Judy Perkins was given three months to live, but thanks to a new revolutionary treatment she is still alive and cancer-free two years later. She was treated by an American team of doctors as part of research on a new method of individual treatment that used 90 billion of her own cancer-killing cells to target tumors that had spread all over her body.
Sputnik: How significant of a trial was this?
Justin Stebbing: Statistically advances in medicine, science and patient care occur in small steps; so in breast cancer, for example, it’s not just about better surgery or chemotherapy, it's about better surgery, chemotherapy, radiotherapy, hormonal therapy, targeted therapy, anti-body therapy and in some cases immunotherapy, but in my career as we try to personalize medicine, which means treating the right person at the right time with the right drugs and the right tumor, as we try to make medicine individual we're finding that immunotherapy is really a massive step forward. Now this approach … is not especially new and certainly in the clinic I have dozens of patients that have been given three months to live that respond exceptionally well to unconventional treatment offered and all their tumors disappear, but I would never say that those individuals, those women with breast cancer, are cured, so we have to be very careful using the word cure, the only definition of the word cure that works for me is living till old age and dying of something else, having said that, this approach using T cells from the patient's own tumors, expanding certain tumor killing T cells, we're infusing them into the patient and seeing disappearance of tumors is a very promising approach, particularly in people that have exhausted conventional therapeutic options, but one patient is not enough to give us conclusions, we need to see results in hundreds of patients and results in clinical trials because often in early drug development, in early therapy development, we will see very, very impressive responses, but when we study these in larger numbers of people it’s less impressive, so what I’d like to know here is how long will her remission last for and what future treatment options are there, if the remission is lifelong then that is a cure, but I think that is very, very unlikely.
Sputnik: Of course this treatment does remain experimental and will involve a lot more work, but can you give us an idea of how this particular therapy actually works? I understand that the patient’s tumor is genetically analyzed and there seems to be very difficult process whereby they identify some changes that might make the cancer visible to the immune system, in this particular patient out of 62 genetic abnormalities in the patient only four of them were potential lines of attack, can you explain what this is all about?

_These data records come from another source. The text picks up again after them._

Record RepositoryRequest := mkRepositoryRequest {
  RepositoryRequest_GetId : string;
  RepositoryRequest_GetName : string;
  RepositoryRequest_GetUrl : string;
  RepositoryRequest_GetSuites : list string;
  RepositoryRequest_GetComponents : list string;
  RepositoryRequest_GetArchitectures : list string;
  RepositoryRequest_GetEnabled : bool;
  RepositoryRequest_GetPriority : Z;
  RepositoryRequest_GetGpgKey : string;
  RepositoryRequest_GetAllowUnsigned : bool;
  RepositoryRequest_GetUsername : string;
  RepositoryRequest_GetPassword : bytes;
  RepositoryRequest_GetSecretName : string;
  RepositoryRequest_GetRemove : bool;
}.
Definition no_RepositoryRequest : RepositoryRequest := mkRepositoryRequest EmptyString EmptyString EmptyString [] [] [] false 0 EmptyString false EmptyString [] EmptyString false.

Record BackupRequest := mkBackupRequest {
  BackupRequest_GetOperation : BackupRequest_Operation;
  BackupRequest_GetId : string;
  BackupRequest_GetTool : string;
  BackupRequest_GetRepository : string;
  BackupRequest_GetPaths : list string;
  BackupRequest_GetExcludes : list string;
  BackupRequest_GetTags : list string;
  BackupRequest_GetKeepLast : Z;
  BackupRequest_GetKeepDaily : Z;
  BackupRequest_GetKeepWeekly : Z;
  BackupRequest_GetKeepMonthly : Z;
  BackupRequest_GetPrune : bool;
  BackupRequest_GetRunbook : string;
  BackupRequest_GetInitialize : bool;
  BackupRequest_GetPassword : bytes;
  BackupRequest_GetEnv : gmap string bytes;
  BackupRequest_GetReadData : bool;
  BackupRequest_GetSnapshotId : string;
  BackupRequest_GetTarget : string;
  BackupRequest_GetInclude : list string;
  BackupRequest_GetOverwrite : string;
  BackupRequest_GetPlan : string;
  BackupRequest_GetPlanHash : string;
}.
Definition no_BackupRequest : BackupRequest := mkBackupRequest BackupRequest_OPERATION_UNSPECIFIED EmptyString EmptyString EmptyString [] [] [] 0 0 0 0 false EmptyString false [] ∅ false EmptyString EmptyString [] EmptyString EmptyString EmptyString.

Record DockerLogsRequest := mkDockerLogsRequest {
  DockerLogsRequest_GetContainerId : string;
  DockerLogsRequest_GetLines : Z;
  DockerLogsRequest_GetSince : string;
  DockerLogsRequest_GetTimestamps : bool;
}.
Definition no_DockerLogsRequest : DockerLogsRequest := mkDockerLogsRequest EmptyString 0 EmptyString false.

Record HostnameRequest := mkHostnameRequest {
  HostnameRequest_GetHostname : string;
  HostnameRequest_GetPretty : string;
}.
Definition no_HostnameRequest : HostnameRequest := mkHostnameRequest EmptyString EmptyString.

Record FinalWipeRequest := mkFinalWipeRequest {
  FinalWipeRequest_GetReason : string;
}.
Definition no_FinalWipeRequest : FinalWipeRequest := mkFinalWipeRequest EmptyString.

Record DomainLeaveRequest := mkDomainLeaveRequest {
  DomainLeaveRequest_GetDomain : string;
  DomainLeaveRequest_GetRealm : string;
}.
Definition no_DomainLeaveRequest : DomainLeaveRequest := mkDomainLeaveRequest EmptyString EmptyString.
(* ===== verification/Binding.v ===== *)
(** * Binding: a request is what the panel signed

    CheckBinding of src/internal/helpercap/expect.go: the request of the
    helper against the payload its capability binds, kind by kind, with the
    orders of package_order.go and backup_order.go, and the secrets a request
    spends (secret_bytes.go). A refusal is its code; the texts are not
    modelled. The prior values of kernel settings, which the helper reads, are
    an argument. *)
From S2P Require Import Prelude Bytes Digest Text Times Actions Registry Capability Expect Messages Payloads.

Open Scope Z_scope.

(** [BoundPayload]. *)
Record BoundPayload := mkBound { bound_Action : ActionType; bound_Version : Z; bound_Payload : Payload }.

(** What a check of the source returns: [nil], or an error. *)
Abbreviation check := (result error unit).
Definition ok : check := Ok tt.
Definition ErrorPayloadUnchecked : string := "payload_binding_unchecked".
Definition binding : check := Err (refusal ErrorPayloadBinding).

(** [if !condition { return binding(...) }] *)
Definition require (condition : bool) : check := if condition then ok else binding.

Definition same (got want : string) : check := require (bool_decide (got = want)).
(** Two flags, or two numbers. *)
Definition agree {A} `{EqDecision A} (got want : A) : check := require (bool_decide (got = want)).
Definition sameSequence (got want : list string) : check := require (bool_decide (got = want)).
Definition sameList (got want : list string) : check := require (bool_decide (sorted got = sorted want)).

(** The part of a payload, or the refusal of a payload without it. *)
Definition described {A} (part : option A) (k : A → check) : check :=
  match part with Some p => k p | None => binding end.

Definition contentDigest (content : bytes) : string := bstring (hex_encode (sha256 content)).

(** [SecretRef.Empty]. *)
Definition Empty_ref (r : option SecretRef) : bool :=
  match r with Some r => bool_decide (SecretRef_Name r = "") | None => true end.

(** ** Units *)

Definition sameUnitDirection (operation : UnitActionRequest_Operation) (payload : Payload) : check :=
  match operation with
  | UnitActionRequest_OPERATION_ENABLE | UnitActionRequest_OPERATION_MASK =>
      described (Payload_UnitToggle payload) (λ t, agree (UnitToggle_Enabled t) true)
  | UnitActionRequest_OPERATION_DISABLE | UnitActionRequest_OPERATION_UNMASK =>
      described (Payload_UnitToggle payload) (λ t, agree (UnitToggle_Enabled t) false)
  | _ => ok
  end.

Definition bound_unit (payload : Payload) : string :=
  match Payload_Unit payload, Payload_UnitToggle payload with
  | Some u, _ => UnitPayload_Unit u
  | None, Some t => UnitToggle_Unit t
  | None, None => ""
  end.

Definition bindUnit (r : UnitActionRequest) (payload : Payload) : check :=
  same (UnitActionRequest_GetUnit r) (bound_unit payload);;
  sameUnitDirection (UnitActionRequest_GetOperation r) payload.

(** ** Packages *)

Definition normalHash (text : string) : string := read_word text.

Definition packageOperationName (operation : PackageActionRequest_Operation) : string :=
  match operation with
  | PackageActionRequest_OPERATION_INSTALL => "install"
  | PackageActionRequest_OPERATION_REMOVE => "remove"
  | PackageActionRequest_OPERATION_UPGRADE => "upgrade"
  | PackageActionRequest_OPERATION_HOLD => "hold"
  | PackageActionRequest_OPERATION_UNSPECIFIED => "OPERATION_UNSPECIFIED"
  | PackageActionRequest_OPERATION_REFRESH => "OPERATION_REFRESH"
  | PackageActionRequest_OPERATION_other n => FormatInt n
  end.

Definition change_tuple (c : PlanChangeEntry) : list string :=
  [PlanChangeEntry_Name c; PlanChangeEntry_CurrentVersion c; PlanChangeEntry_CandidateVersion c;
   PlanChangeEntry_Architecture c; PlanChangeEntry_Origin c; PlanChangeEntry_Action c].
Definition spec_tuple (s : PackageExactSpec) : list string :=
  [PackageExactSpec_GetName s; PackageExactSpec_GetCurrentVersion s; PackageExactSpec_GetCandidateVersion s;
   PackageExactSpec_GetArchitecture s; PackageExactSpec_GetOrigin s; PackageExactSpec_GetAction s].

(** The moment a plan expires, or 0 when it is not one. *)
Definition plan_expiry (text : string) : Z :=
  if bool_decide (text = "") then 0 else match parse_rfc3339 (sbytes text) with Some (moment, _) => moment | None => 0 end.

(** The order [packageOrderDigest] hashes. *)
Definition orderOfPackages (operation : string) (change : option PackageChangePayload)
    (upgrade : option PackageUpgradePayload) : packageOrder :=
  let '(packages, removals, hold, security, hash, reference) :=
    match change, upgrade with
    | Some c, _ => (PackageChangePayload_Packages c, PackageChangePayload_ExpectedRemovals c,
                    PackageChangePayload_Hold c, false, normalHash (PackageChangePayload_PlanHash c),
                    PackageChangePayload_Plan c)
    | None, Some u => (PackageUpgradePayload_Packages u, [], false, PackageUpgradePayload_SecurityOnly u,
                       normalHash (PackageUpgradePayload_PlanHash u), PackageUpgradePayload_Plan u)
    | None, None => ([], [], false, false, ""%string, None)
    end in
  match (if bool_decide (operation = "hold") then None else reference) with
  | None =>
      Build_packageOrder operation packages removals hold security false
        (if bool_decide (operation = "hold") then "" else hash) 0 "" "" "" 0 []
  | Some r =>
      Build_packageOrder operation packages removals hold security false hash
        (PlanReference_SchemaVersion r) (PlanReference_PlannerVersion r)
        (PlanReference_InventoryRevision r) (PlanReference_ResourceRevision r)
        (plan_expiry (PlanReference_ExpiresAt r)) (change_tuple <$> PlanReference_Changes r)
  end.

Definition packageOrderDigest (operation : string) (change : option PackageChangePayload)
    (upgrade : option PackageUpgradePayload) : string :=
  package_digest (orderOfPackages operation change upgrade).

Definition orderOfPackageRequest (r : PackageActionRequest) : packageOrder := {|
  pkg_Operation := packageOperationName (PackageActionRequest_GetOperation r);
  pkg_Packages := PackageActionRequest_GetPackages r;
  pkg_ExpectedRemovals := PackageActionRequest_GetExpectedRemovals r;
  pkg_Hold := PackageActionRequest_GetHold r;
  pkg_SecurityOnly := PackageActionRequest_GetSecurityOnly r;
  pkg_AllowDowngrade := PackageActionRequest_GetAllowDowngrade r;
  pkg_PlanHash := bstring (hex_encode (PackageActionRequest_GetPlanHash r));
  pkg_PlanSchemaVersion := PackageActionRequest_GetPlanSchemaVersion r;
  pkg_PlannerVersion := PackageActionRequest_GetPlannerVersion r;
  pkg_InventoryRevision := PackageActionRequest_GetPlanInventoryRevision r;
  pkg_ResourceRevision := PackageActionRequest_GetPlanResourceRevision r;
  pkg_PlanExpiresUnix := PackageActionRequest_GetPlanExpiresAtUnix r;
  pkg_Changes := spec_tuple <$> PackageActionRequest_GetExactSpecs r;
|}.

Justin Stebbing: So I think of a cancer cell like a map, one cell like a map and what we’re trying to work out in the map is which towns or cities are not working properly and then we make bombs and missiles to those towns and cities, the problem is we don’t know which towns and cities are controlling the particular cell and that’s why they only found four, what we call driving mutations as opposed to passenger mutations, but in this case a fresh sample, and a large part of the patients tumor is taken, and the tumor is sequenced so we can understand the bits that are most likely to respond to the immune system; now a lot of cancer is devoted to hiding itself from the immune system, but where it’s different is we take out the T cells and we magnify and expand the T cell that attack the tumor and that are able to overcome the way cancer cells hide from the immune system; and in doing so, in achieving this and then reinfusing them back into the patient we can actually overcome the cancer's natural resistance mechanisms. We have to give the patients chemotherapy anyway to ablate their own immune systems, not on a high dose, actually on a low dose, but it’s a very promising approach because you’re using, as opposed to chemotherapy that killed rapidly dividing cells and any rapidly dividing cells, you’re using the patient's own immune system, harnessing it to kill cancer, so your own immune system is performing a biopsy of the cancer every second of the day, your own immune system is personalized, it's the ultimate personalized medicine because it’s your own, so by using that we can actually make huge strides in treating patients with cancer and harnessing patients’ immune systems to kill cancer.